What you should do: State only how many lines of the records contain the string "then".

Data records:

::::::::::

(* ===== verification/Front.v ===== *)
(** * The client's front ends (shuttle/src/client/plain.rs)

    [handle_connection]: the choice by the first byte, [handle_connection_socks5], and both front
    ends joined with the relays of [Plain] and [UdpClient].  The messages of SOCKS5 are read and
    written by the [socks5_protocol] crate: the class [Socks5Messages], with RFC 1928 as laws and
    an instance over any stream. *)
From S2P Require Import Prelude.
From stdpp Require Import strings.
From S2P Require Import Time Stream Opt Negotiate Trojan Udp UdpClient Relay Plain Http.
From S2P Require Pool.
Open Scope Z_scope.

(** ** SOCKS5 messages *)

Inductive Command := CmdConnect | CmdBind | CmdUdpAssociate.
Definition command_to_u8 (c : Command) : Z :=
  match c with CmdConnect => 1 | CmdBind => 2 | CmdUdpAssociate => 3 end.

Class Socks5Messages (I : Type) `{!AsyncIO I, !Socks5 I} := {
  version_read : prog I io_error unit;
  auth_request_read : prog I io_error (list Z);
  (** [req.select_from(offered).into()] *)
  select_from : list Z -> list Z -> Z;
  command_request_read : prog I io_error (Command * Addr);
  (** the bytes of [CommandResponse::success(addr)] *)
  success_bytes : Addr -> option (list Z);
}.

(** RFC 1928, sections 3, 4 and 6. *)
Class Socks5MessagesLaws (I : Type) `{!AsyncIO I, !Socks5 I, !Socks5Messages I} : Prop := {
  version_read_ok rest (i : I) : incoming i = 5 :: rest ->
    exists i', version_read i = (Ok tt, i') /\ incoming i' = rest /\ only_read i i';
  auth_request_ok methods rest (i : I) : (length methods < 256)%nat ->
    incoming i = Z.of_nat (length methods) :: methods ++ rest ->
    exists i', auth_request_read i = (Ok methods, i') /\ incoming i' = rest /\ only_read i i';
  select_from_ok m methods : select_from methods [m] = if decide (m ∈ methods) then m else 255;
  command_request_ok c a b rest (i : I) : wf_addr a -> addr_bytes (St:=I) a = Some b ->
    incoming i = [5; command_to_u8 c; 0] ++ b ++ rest ->
    exists i', command_request_read i = (Ok (c, a), i') /\ incoming i' = rest /\ only_read i i';
  success_bytes_ok a : success_bytes a = (fun b => [5; 0; 0] ++ b) <$> addr_bytes (St:=I) a;
}.

Section rfc1928_messages.
Context {I : Type} `{!AsyncIO I, !Socks5 I}.

Definition rfc_version : prog I io_error unit :=
  v ← read_u8; if v =? 5 then mret tt else fail (IoErr InvalidData "not SOCKS5").
Definition rfc_command : prog I io_error (Command * Addr) :=
  _ ← rfc_version;
  c ← read_u8;
  _ ← read_u8;
  a ← addr_read;
  if c =? 1 then mret (CmdConnect, a)
  else if c =? 2 then mret (CmdBind, a)
  else if c =? 3 then mret (CmdUdpAssociate, a)
  else fail (IoErr InvalidData "unknown command").

Definition rfc1928_messages : Socks5Messages I := {|
  version_read := rfc_version;
  auth_request_read := n ← read_u8; read_exact (Z.to_nat n);
  select_from methods offered :=
    default 255 (head (filter (fun m => m ∈ methods) offered));
  command_request_read := rfc_command;
  success_bytes a := (fun b => [5; 0; 0] ++ b) <$> addr_bytes (St:=I) a;
|}.
End rfc1928_messages.

Section rfc1928_messages_laws.
Context {I : Type} `{!AsyncIO I, !AsyncIOLaws I, !Socks5 I, !Socks5Laws I}.
#[local] Set Default Proof Using "Type*".

Lemma rfc_version_ok rest (i : I) : incoming i = 5 :: rest ->
  exists i', rfc_version i = (Ok tt, i') /\ incoming i' = rest /\ only_read i i'.
Proof.
  intros Hi. destruct (read_u8_sent 5 rest i Hi) as (i' & H & ?). exists i'. unfold rfc_version. by run H.
Qed.
(** ** Correctness *)

Section correctness.
Context {St T : Type} `{!AsyncIO St, !AsyncIOLaws St, !AsyncIO T} (config : ReuseConfig).
#[local] Set Default Proof Using "Type*".
Implicit Types c : SessionContext St.

Lemma negotiate_frame_any now frame c r c' :
  negotiate_frame now frame c = (r, c') ->
  request_count c' = request_count c
  /\ (r = Ok tt -> state c' = SessionState.Idle \/ ended c c').
Proof.
  assert (forall reason, close reason c = (r, c') ->
    request_count c' = request_count c
    /\ (r = Ok tt -> state c' = SessionState.Idle \/ ended c c')) as Hclose.
  { intros reason H. apply close_any in H as [? Ht]. split; [done|]. intros ->. right.
    eapply told_ended; [by apply Ht|]. eauto. }
  assert (forall reason, reset reason c = (r, c') ->
    request_count c' = request_count c
    /\ (r = Ok tt -> state c' = SessionState.Idle \/ ended c c')) as Hreset.
  { intros reason H. apply reset_any in H as [? Ht]. split; [done|]. intros ->. right.
    eapply told_ended; [by apply Ht|]. eauto. }
  unfold negotiate_frame, protocol_error. destruct frame as [frame|e| |]; [|apply Hreset|..];
    [|by intros [= <- <-]..].
  destruct frame; try apply Hreset. destruct (version =? PROTOCOL_VERSION); [|apply Hclose].
  rewrite (bind_ok (modify _) _ c _ tt eq_refl). intros [= <- <-]. split; [done|]. by left.
Qed.

Lemma negotiate_any now ev c r c' :
  negotiate now ev c = (r, c') ->
  request_count c' = request_count c
  /\ (r = Ok tt -> state c' = SessionState.Idle \/ ended c c').
Proof.
  assert (forall c1, request_count c1 = request_count c ->
    (frame ← attempt (zoom stream set_stream read_frame);
     negotiate_frame now (match frame with inl f => Ok f | inr e => Err e end)) c1 = (r, c') ->
    request_count c' = request_count c
    /\ (r = Ok tt -> state c' = SessionState.Idle \/ ended c c')) as Hread.
  { intros c1 Hc1.
    destruct (attempt (E':=relay_error) (zoom stream set_stream read_frame) c1) as [x c2] eqn:Ha.
    assert (request_count c2 = request_count c) as Hn2.
    { unfold attempt, zoom in Ha. destruct (read_frame (stream c1)) as [[]]; by injection Ha as <- <-. }
    destruct x as [f|e| |]; run Ha; try by intros [= <- <-].
    intros H. apply negotiate_frame_any in H as [Hn Ht]. split; [congruence|].
    intros [?|(c0 & g & ? & ?)]%Ht; [by left|right]. by exists c0, g. }
  unfold negotiate. destruct ev as [|lost value]; [by apply Hread|].
  rewrite (bind_ok (drop_read lost) _ c _ tt eq_refl). destruct value; [|by apply Hread].
  intros H. apply close_any in H as [Hn Ht]. split; [done|]. intros ->. right.
  eapply told_ended; [by apply Ht|]. eauto.
Qed.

::::::::::

The answer: 5